Project / Mar 5, 2026 / 2 min read
Gairvis
A branded AI product surface that combines a public site with canvas-style work interfaces.
Gairvis is a branded AI product surface built around a public web presence and canvas-style work interfaces.
The goal is to make the AI layer feel like a real product, not another generic chat box. The public site gives the brand a front door. The canvas direction explores how work can happen visually, with context, structure, and room for agents to help without taking over the whole screen.
What it explores
- A Next.js web surface with brand, SEO, and product foundations.
- Canvas-style interaction patterns for AI-assisted work.
- Product structure that can grow beyond a static marketing page.
- Interface patterns where agents support the workflow instead of stealing the whole screen.
- Reliability improvements around the canvas-side product experience.
Why this project exists
A lot of AI products still feel like a prompt field with branding around it. That is fine for simple tasks, but it is not enough for workflows that need spatial structure, persistent context, and multiple pieces of information visible at once.

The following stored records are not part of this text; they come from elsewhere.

(* ===== verification/SchedRep.v ===== *)
(** * The scheduler implements the machine

    [sc_rep s m]: the tree of running tasks holds the queue, the list of all tasks the
    addresses there are, and the counters count.  Each operation of [Sched] does on [s]
    what the one of [SchedSpec] does on [m], and does not fault. *)

From stdpp Require Import sorting.
From S2P Require Import Prelude RBTree RBModel RBRep RBSpec HevList CachedTree Sched SchedSpec SchedInv.

(** ** Counting *)

Definition is_waiting (tk : task) : nat := if decide (tk_state tk = HEV_TASK_WAITING) then 1%nat else 0%nat.

Lemma waiting_new t tk tasks : tasks !! t = None -> waiting (<[t := tk]> tasks) = (is_waiting tk + waiting tasks)%nat.
Proof.
  intros Ht. unfold waiting, is_waiting. destruct (decide _) as [Hd|Hd].
  - rewrite map_filter_insert_True by done. rewrite map_size_insert_None; [done|]. apply map_lookup_filter_None. by left.
  - rewrite map_filter_insert_not' by (try done; intros y; by rewrite Ht). done.
Qed.

Lemma waiting_take t tk tasks : tasks !! t = Some tk -> waiting tasks = (is_waiting tk + waiting (delete t tasks))%nat.
Proof. intros E. rewrite <-(waiting_new t) by apply lookup_delete_eq. by rewrite insert_delete_id. Qed.

Lemma waiting_put t tk tk' tasks : tasks !! t = Some tk' -> (waiting (<[t := tk]> tasks) + is_waiting tk' = is_waiting tk + waiting tasks)%nat.
Proof.
  intros E. rewrite (waiting_take t tk' tasks E), <-(insert_delete_eq tasks t tk), waiting_new by apply lookup_delete_eq. lia.
Qed.

Lemma queue_waiting m : mc_inv m -> (length (mc_queue m) + waiting (mc_tasks m) <= size (mc_tasks m))%nat.
Proof.
  intros Hm. set (W := dom (filter (fun x : Z * task => tk_state x.2 = HEV_TASK_WAITING) (mc_tasks m))).
  assert (forall x, x ∈ W -> exists tk, mc_tasks m !! x = Some tk /\ tk_state tk = HEV_TASK_WAITING) as HW.
  { intros x [tk [E Hs]%map_lookup_filter_Some]%elem_of_dom. by exists tk. }
  unfold waiting. rewrite <-!size_dom. fold W. change (size W) with (length (elements W)). rewrite <-length_app.
  change (size (dom (mc_tasks m))) with (length (elements (dom (mc_tasks m)))). apply submseteq_length, NoDup_submseteq.
  - apply NoDup_app. split_and!; [apply (mi_nodup _ Hm)| |apply NoDup_elements]. intros x (tk & E & Hs)%(mi_run _ Hm) (tk' & E' & Hs')%elem_of_elements%HW.
    congruence.
  - intros x [(tk & E & _)%(mi_run _ Hm)|(tk & E & _)%elem_of_elements%HW]%elem_of_app; apply elem_of_elements, elem_of_dom; by exists tk.
Qed.

(** ** Representation *)

(** All but the count of tasks that have not ended. *)
Record sc_rep0 (s : sched) (m : machine) : Prop := {
  sr_queue : cached_rep (sc_tree s) (mc_queue m);
  sr_tasks : sc_tasks s = mc_tasks m;
  sr_current : sc_current s = mc_current m;
  sr_running : sc_running s = Z.of_nat (length (mc_queue m));
  sr_nodes : forall t, is_Some (mc_tasks m !! t) -> is_Some (rb_nodes (ct_tree (sc_tree s)) !! t);
  sr_all : exists ts, list_rep (sc_all s) ts /\ forall t, t ∈ ts <-> is_Some (mc_tasks m !! t)
}.

Definition unfinished (m : machine) : Z := Z.of_nat (length (mc_queue m)) + Z.of_nat (waiting (mc_tasks m)).

Definition sc_rep (s : sched) (m : machine) : Prop := sc_rep0 s m /\ sc_total s = unfinished m.

Lemma unfinished_range m : mc_inv m -> 0 <= Z.of_nat (length (mc_queue m)) <= unfinished m /\ unfinished m < 4294967296.
Proof. intros Hm. pose proof (queue_waiting m Hm). pose proof (mi_count _ Hm). unfold unfinished. lia. Qed.

Lemma u32_id x : 0 <= x < 4294967296 -> u32 x = x.
Proof. apply Z.mod_small. Qed.

Lemma u64_id x : 0 <= x < 18446744073709551616 -> u64 x = x.
Proof. apply Z.mod_small. Qed.

Lemma put_dom {t} {tk tk0 : task} {tasks : gmap Z task} x : tasks !! t = Some tk0 -> is_Some (<[t := tk]> tasks !! x) <-> is_Some (tasks !! x).
Proof. intros E. rewrite lookup_insert_is_Some'. split; [intros [<-|?]; [by exists tk0|done]|by right]. Qed.

(** ** Steps *)

Lemma load_task_ok s t tk : sc_tasks s !! t = Some tk -> load_task t s = Some (tk, s).
Proof. intros E. unfold load_task, bind, gets, lift_opt. by rewrite E. Qed.

Lemma store_task_ok s t tk tk' : sc_tasks s !! t = Some tk' -> store_task t tk s = Some (tt, up_stasks (<[t := tk]> (sc_tasks s)) s).
Proof. intros E. unfold store_task. by rewrite (bind_Some _ _ _ _ _ (load_task_ok s t tk' E)). Qed.

Lemma on_running_ok {A} (c : CT A) s a c' : c (sc_tree s) = Some (a, c') -> on_running c s = Some (a, up_sctree c' s).
Proof. intros E. unfold on_running, zoom. by rewrite E. Qed.

Lemma on_all_ok {A} (c : LM A) s a l' : c (sc_all s) = Some (a, l') -> on_all c s = Some (a, up_all l' s).
Proof. intros E. unfold on_all, zoom. by rewrite E. Qed.

Lemma min_key_ok s q c :
  cached_rep (sc_tree s) q -> (forall x, x ∈ q -> okp x /\ is_Some (sc_tasks s !! x)) ->
  hev_task_system_get_min_sched_key s = Some (mc_min (Machine (sc_tasks s) q c), s).
Proof.
  intros Hq Hx. unfold hev_task_system_get_min_sched_key. erewrite bind_Some by (apply on_running_ok, (cached_first _ _ Hq)).
  replace (up_sctree (sc_tree s) s) with s by (by destruct s). unfold edge, mc_min. destruct q as [|x q]; [done|]. simpl.
  destruct (Hx x) as [Hok [tk E]]; [by left|]. rewrite okp_eqb by done. simpl. erewrite bind_Some by (by apply load_task_ok).
  unfold key_of. by rewrite E.
Qed.

(** The comparison of keys is the one of the sorted list. *)
Lemma sched_less_mono tasks t tk q :
  tasks !! t = Some tk -> (forall x, x ∈ q -> is_Some (tasks !! x)) -> StronglySorted (fun a b => key_of tasks a <= key_of tasks b) q ->
  less_mono (fun cur => this ← tasks !! cur; Some (tk_key tk <? tk_key this)) (fun x => key_of tasks t <? key_of tasks x) q.
Proof.
  intros E Hx Hs. split.
  - apply Forall_forall. intros x Hq. destruct (Hx x Hq) as [tkx Ex]. unfold key_of. by rewrite E, Ex.
  - eapply sorted_weaken; [|exact Hs]. simpl. intros a b Hab Ha%Z.ltb_lt. apply Z.ltb_lt. lia.
Qed.

Lemma insert_tree_ok s t tk q :
  sc_tasks s !! t = Some tk -> cached_rep (sc_tree s) q -> (forall x, x ∈ q -> is_Some (sc_tasks s !! x)) ->
  StronglySorted (fun a b => key_of (sc_tasks s) a <= key_of (sc_tasks s) b) q -> okp t -> t ∉ q -> is_Some (rb_nodes (ct_tree (sc_tree s)) !! t) ->
  exists c', _hev_task_system_insert_task t s = Some (tt, up_sctree c' s) /\ cached_rep c' (enqueue (sc_tasks s) t q) /\ nodes_kept (sc_tree s) c'.
Proof.
  intros E Hq Hx Hs Hok Hni Hnd. destruct (cached_insert_ok _ _ _ _ t Hq (sched_less_mono _ t tk q E Hx Hs) Hok Hni Hnd) as (c' & Ec & Hr & Hk).
  exists c'. split; [|done]. unfold _hev_task_system_insert_task. erewrite bind_Some by (by apply load_task_ok).
  erewrite bind_Some by reflexivity. by erewrite bind_Some by (apply on_running_ok; exact Ec).
Qed.

(** ** A task that comes in *)

Lemma rep_queue_tasks s m x : mc_inv m -> sc_rep0 s m -> x ∈ mc_queue m -> okp x /\ is_Some (sc_tasks s !! x).
Proof.
  intros Hm Hs (tk & E & _)%(mi_run _ Hm). rewrite (sr_tasks _ _ Hs). split; [|by exists tk]. by destruct (mi_task _ Hm _ _ E).
Qed.

Lemma min_key_rep s m : mc_inv m -> sc_rep0 s m -> hev_task_system_get_min_sched_key s = Some (mc_min m, s).
Proof.
  intros Hm Hs. rewrite (min_key_ok s (mc_queue m) (mc_current m)); [rewrite (sr_tasks _ _ Hs); by destruct m|apply Hs|].
  intros x. by apply (rep_queue_tasks s m).
Qed.

Lemma insert_task_ok s m t tk tk0 :
  mc_inv m -> sc_rep0 s m -> Z.of_nat (length (mc_queue m)) + 1 < 4294967296 -> mc_tasks m !! t = Some tk0 -> tk_state tk0 <> HEV_TASK_RUNNING ->
  exists s', hev_task_system_insert_task t (up_stasks (<[t := tk]> (sc_tasks s)) s) = Some (tt, s') /\
    sc_total s' = sc_total s /\ sc_rep0 s' (spec_insert t tk m).
Proof.
  intros Hm Hs Hlen E Hst. assert (t ∉ mc_queue m) as Hni by (apply not_queued; [done|rewrite E; by intros ? [= <-]]).
  set (tk' := set_prio (tk_next tk) (set_state HEV_TASK_RUNNING tk)). set (tasks := <[t := tk']> (mc_tasks m)).
  set (s1 := up_stasks tasks s).
  destruct (insert_tree_ok s1 t tk' (mc_queue m)) as (c' & Ec & Hr & Hk).
  - apply lookup_insert_eq.
  - apply Hs.
  - intros x Hx. destruct (rep_queue_tasks s m x Hm Hs Hx) as [_ Hx']. rewrite (sr_tasks _ _ Hs) in Hx'. simpl. unfold tasks.
    by apply (put_dom x E).
  - eapply sorted_keys; [|apply (mi_sorted _ Hm)]. intros x Hx. apply key_other. by intros ->.
  - by destruct (mi_task _ Hm _ _ E).
  - done.
  - apply (sr_nodes _ _ Hs). by exists tk0.
  - eexists. split; [|split; [|split]].
    + unfold hev_task_system_insert_task. erewrite bind_Some by (apply load_task_ok, lookup_insert_eq).
      erewrite bind_Some by (eapply store_task_ok, lookup_insert_eq). cbn [sc_tasks up_stasks]. rewrite insert_insert_eq, (sr_tasks _ _ Hs).
      change (up_stasks _ (up_stasks _ s)) with s1. erewrite bind_Some by exact Ec. reflexivity.
    + done.
    + exact Hr.
    + done.
    + apply (sr_current _ _ Hs).
    + unfold spec_insert, enqueue. cbn. rewrite queue_insert_perm, (sr_running _ _ Hs), u32_id by lia. simpl. lia.
    + intros x Hx. apply Hk, (sr_nodes _ _ Hs). revert Hx. simpl. by rewrite (put_dom x E).
    + destruct (sr_all _ _ Hs) as (ts & Hl & Hts). exists ts. split; [done|]. intros x. rewrite Hts. simpl. by rewrite (put_dom x E).
Qed.

Lemma put_unfinished t tk tk0 m :
  mc_tasks m !! t = Some tk0 ->
  Z.of_nat (length (mc_queue (spec_insert t tk m))) + Z.of_nat (waiting (mc_tasks (spec_insert t tk m))) + Z.of_nat (is_waiting tk0) =
  Z.of_nat (length (mc_queue m)) + 1 + Z.of_nat (waiting (mc_tasks m)).
Proof.
  intros E. unfold spec_insert, enqueue. cbn [mc_queue mc_tasks]. rewrite queue_insert_perm.
  pose proof (waiting_put t (set_prio (tk_next tk) (set_state HEV_TASK_RUNNING tk)) tk0 (mc_tasks m) E) as Hw.
  unfold is_waiting at 2 in Hw. rewrite decide_False in Hw by done. simpl. lia.
Qed.

Lemma idle_room m t tk : mc_inv m -> mc_tasks m !! t = Some tk -> tk_state tk <> HEV_TASK_RUNNING -> Z.of_nat (length (mc_queue m)) + 1 < 4294967296.
Proof.
  intros Hm E Hs. pose proof (queue_waiting _ (take_inv t m Hm)) as H1. pose proof (take_room t tk m Hm E) as H2. simpl in *.
  rewrite without_notin in H1; [lia|]. apply not_queued; [done|rewrite E; by intros ? [= <-]].
Qed.

(** No key overflows. *)
Definition keys_fit (m : machine) : Prop := mc_min m + HEV_TASK_PRIORITY_MAX < 18446744073709551616.

Lemma keys_fit_first m m' : same_first m m' -> keys_fit m -> keys_fit m'.
Proof. intros [_ _ H]. unfold keys_fit, HEV_TASK_PRIORITY_MAX in *. lia. Qed.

Gairvis explores a different surface. A canvas gives the product more room: documents, plans, generated outputs, references, and agent actions can exist side by side. The user does not have to compress every instruction into a single chat turn, and the agent does not have to pretend the whole workflow is linear.
Product story
The public site is the simple part: brand, positioning, and a front door. The more interesting part is the work surface. Canvas-style AI tools can make collaboration between humans and agents feel less like command-and-response and more like shared workspace.
That direction fits the broader Seb Builds pattern. Elson explores voice as an interface. Hermes explores agents as operators. Gairvis explores the visual work surface where those agents might become easier to direct, inspect, and correct.
Recent direction
Recent work focused on web structure, brand-ready components, and reliability improvements in the canvas-side product. The page is still early, but the project has enough shape to explain what it is exploring: better AI interfaces for work that needs context and structure.
Current direction
The next useful direction is making the canvas story more concrete: example workflows, clearer object types, better persistence, and stronger public demos that show why a canvas is better than a chat box for certain tasks.
Public boundary
This page describes the public product concept and interface direction. It does not expose private prototypes, credentials, unreleased customer workflows, or internal implementation details.